This invention relates to electronic devices and more specifically relates to a package for electronic devices having improved cooling.
Semiconductor die such as diodes, transistors, thyristors and the like are usually mounted within a protective housing, frequently a plastic molded structured which encloses the die. The protective packages are made of electrical insulation materials which reduce the ability to remove heat generated by the die over its full surface area and from localized hot spots on the die.
It would be desirable to provide a semiconductor device package which provides excellent electrical insulation properties for the die while providing improved cooling of the die and reducing hot spot heating on the die.

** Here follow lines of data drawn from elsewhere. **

(** X19. In a state reached from a new pool of at most [INT_MAX] frames, a
    resident page that is not pinned can be flushed, deleted and fetched
    again, and comes back with the data it had: [FlushPage] and [DeletePage] return [true], [FetchPage]
    returns a frame, and that frame holds the data under the page id, pinned
    once and clean. *)
Theorem flushed_page_comes_back (pool_size replacer_k : Z)
    (disk : gmap Z (list Byte.byte)) (ops : list Op) (ids : list Z)
    (b : BufferPoolManager) (p f : Z) (pg : Page.t) :
  0 ≤ pool_size → pool_size ≤ INT_MAX →
  run ops (new pool_size replacer_k disk) = Ok (ids, b) →
  page_table_ b !! p = Some f → pages_ b !! Z.to_nat f = Some pg →
  p ≠ INVALID_PAGE_ID → Page.pin_count_ pg = 0 →
  ∃ b1 b2 b3 f',
    FlushPage p b = Ok (true, b1) ∧
    DeletePage p b1 = Ok (true, b2) ∧
    FetchPage p b2 = Ok (Some f', b3) ∧
    pages_ b3 !! Z.to_nat f' =
      Some (Page.set_pin_count 1
              (Page.set_data (Page.data_ pg) (Page.set_page_id p Page.blank))).
Proof.
  intros Hpos Hsmall Hrun Hp Hpg Hvalid Hunpinned.
  destruct (reachable_pool_inv _ _ _ _ _ _ Hpos (INT_MAX_small _ Hsmall) Hrun) as [Hinv _].
  pose proof (reachable_clean _ _ _ _ _ _ Hpos Hsmall Hrun) as Hclean.
  pose proof Hinv as (Hres & _).
  destruct (Hres p f Hp) as (Hf0 & pg' & _ & Hpg' & Hid & _).
  rewrite Hpg in Hpg'. injection Hpg' as <-.
  (* FlushPage *)
  destruct (FlushPage_pool p b Hinv) as (ok1 & b1 & Hflush & Hinv1 & Htable1 & Hclean1).
  specialize (Hclean1 Hclean).
  pose proof (FlushPage_inv _ _ _ _ Hflush) as Hf1.
  rewrite decide_False, Hp in Hf1 by done.
  destruct Hf1 as (-> & pg' & Hpg' & Hdisk1 & Hpages1 & _).
  rewrite Hpg in Hpg'. injection Hpg' as <-. rewrite Hid in Hdisk1.
  (* DeletePage *)
  destruct (DeletePage_pool p b1 Hinv1) as (ok2 & b2 & Hdelete & Hinv2 & Hclean2).
  specialize (Hclean2 Hclean1).
  pose proof (DeletePage_inv _ _ _ _ Hdelete) as Hd2.
  rewrite Htable1, Hp in Hd2. destruct Hd2 as (pg1 & Hpg1 & Hd2).
  rewrite Hpages1, list_lookup_insert_eq in Hpg1 by (by eapply lookup_lt_Some).
  injection Hpg1 as <-.
  rewrite decide_False in Hd2 by (simpl; lia).
  destruct Hd2 as (-> & Htable2 & Hfree2 & _ & Hdisk2 & _).
  (* FetchPage *)
  destruct (FetchPage_pool p b2 Hinv2) as (got & b3 & Hfetch & _).
  { intros _. by apply clean_ready. }
  assert (page_table_ b2 !! p = None) as Hmiss.
  { rewrite Htable2. apply lookup_delete_eq. }
  assert (∃ f', got = Some f') as [f' ->].
  { destruct got as [f'|]; [eauto|]. exfalso.
    unfold FetchPage in Hfetch. rewrite Hmiss in Hfetch.
    apply bind_Ok in Hfetch as ([got1 b21] & Hnf & Hfetch).
    destruct got1 as [g|].
    - apply bind_Ok in Hfetch as (? & _ & Hfetch).
      apply bind_Ok in Hfetch as (? & _ & Hfetch). unfold pin_and_record in Hfetch.
      apply bind_Ok in Hfetch as (? & _ & Hfetch). done.
    - unfold NewFrame in Hnf. apply bind_Ok in Hnf as ([got2 b22] & Ha & Hnf).
      destruct got2 as [g|].
      + apply bind_Ok in Hnf as (? & _ & Hnf). done.
      + unfold acquire_frame in Ha. rewrite Hfree2 in Ha.
        destruct (free_list_ b1 ++ [f]) eqn:Happ; [|done].
        by apply app_nil in Happ as [_ ?]. }
  exists b1, b2, b3, f'. split_and!; try done.
  apply FetchPage_Some_inv in Hfetch. rewrite Hmiss in Hfetch.
  destruct Hfetch as (Hpg3 & _ & _ & Hdisk3).
  rewrite Hpg3, Hdisk3, Hdisk2, Hdisk1, lookup_insert_eq; [done|].
  rewrite Hfree2. intros Happ. by apply app_nil in Happ as [_ ?].
Qed.

End RoundTrip.

(** *** The page ids of a run *)

Section Ids.
Context `{StdLib} `{Clock}.

(** X20. The page ids that [NewPage] hands out in a run are strictly
    increasing, so none is handed out twice, also not after [DeletePage];
    all of them lie between the values of the allocator before and after
    the run. *)
Theorem page_ids_strictly_increase (ops : list Op) (b b' : BufferPoolManager)
    (ids : list Z) :
  run ops b = Ok (ids, b') →
  StronglySorted Z.lt ids ∧ NoDup ids ∧
  ∀ id, id ∈ ids → next_page_id_ b ≤ id < next_page_id_ b'.
Proof.
  intros Hrun.
  assert (StronglySorted Z.lt ids) as Hsorted.
  { revert b b' ids Hrun. induction ops as [|o ops IH]; simpl; intros b b' ids Hrun.
    - injection Hrun as <- _. constructor.
    - apply bind_Ok in Hrun as ([ids1 b1] & Hs & Hrun).
      apply bind_Ok in Hrun as ([ids2 b2] & Hr2 & Hrun). injection Hrun as <- _.
      pose proof (IH _ _ _ Hr2) as Hsorted2.
      apply run_next_page_id in Hr2 as [_ Hids2].
      pose proof (step_next_page_id _ _ _ _ Hs) as [_ Hids1].
      assert (ids1 = [] ∨ ∃ id, ids1 = [id]) as [->|[id ->]].
      { destruct o; simpl in Hs; apply bind_Ok in Hs as (x & _ & Hs);
          try (destruct x; injection Hs as <- _; by left).
        destruct x as [[[? ?]|] ?]; injection Hs as <- _; [right; eauto|by left]. }
      + done.
      + simpl. constructor; [done|]. apply Forall_forall. intros id2 Hid2.
        specialize (Hids1 id ltac:(left)). specialize (Hids2 id2 Hid2). lia. }
  split; [done|]. split.
  - clear -Hsorted. induction Hsorted as [|x l Hl IH Hx]; constructor; [|done].
    intros Hin. rewrite Forall_forall in Hx. specialize (Hx x Hin). lia.
  - by apply run_next_page_id in Hrun as [_ ?].
Qed.

End Ids.

(** ** When no frame can be had *)

Section Full.
Context `{StdLib} `{Clock}.

Lemma acquire_frame_None_iff (b : BufferPoolManager) :
  pool_inv b →
  (∃ b', acquire_frame b = Ok (None, b')) ↔
  free_list_ b = [] ∧ ∀ f, evictable_of f b ≠ Some true.
Proof.
  intros (_ & _ & _ & Hnodes & _). unfold acquire_frame, tick, evictable_of.
  destruct (free_list_ b) as [|g rest] eqn:Hfree.
  - cbn [replacer_ with_clock]. split.
    + intros [b' Ha]. split; [done|]. intros f Hf.
      destruct (LRUK.node_store_ (replacer_ b) !! f) as [n|] eqn:Hn; [|done].
      injection Hf as He.
      destruct (ReplacerRuns.Evict_finds_evictable (system_clock_now (clock_ b))
                  (replacer_ b) f n) as (v & r' & Hev); [|done|done|].
      { intros g m Hm. destruct (Hnodes g m Hm) as [[Hg _] Hh]. done. }
      rewrite Hev in Ha. cbn [mbind result_bind] in Ha.
      apply bind_Ok in Ha as (pg & _ & Ha). by destruct (Page.is_dirty_ pg).
    + intros [_ Hnone]. rewrite (LRUKFacts.Evict_nothing_evictable _ (replacer_ b)).
      * simpl. eauto.
      * intros f n Hn. split; [by destruct (Hnodes f n Hn)|].
        specialize (Hnone f). rewrite Hn in Hnone. simpl in Hnone.
        by destruct (Node.is_evictable_ n).
  - split; [by intros [b' Ha]|by intros [? _]].
Qed.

In accordance with the present invention a heat-generating electronic device is suspended in an electrically insulative heat transfer fluid, which is sealed in a housing. The lead frame terminals are sealed in and passed through the housing wall for external connection. At least a portion of the housing is thermally conductive and in direct contact with the electrically insulative heat transfer fluid, which is sealed in the interior volume within the housing. An insulative heat transfer fluid such as any of the well known liquids, for example, GALDEN(copyright) PFPE0001, a perfluoropolyether, which has the chemical formula shown in FIG. 7, then fills at least a portion of the interior of the housing and is in contact with an exposed surface of one or more of the die of the heat generating electronic device. Thus heat produced by the device is carried by conduction and convection through the fluid (preferably a liquid) to the thermally conductive plate or plates, and then to the ambient exterior of the package.
Herein the term thermally conductive is defined as having a coefficient of thermal conductivity of at least 170 W/m K, the thermoconductivity of aluminum nitride. Some other examples of thermally conductive materials are aluminum and alloys of aluminum that are thermally conductive (about 200 W/m K), beryllium oxide (260 W/m K), and copper (393 W/m K), for example.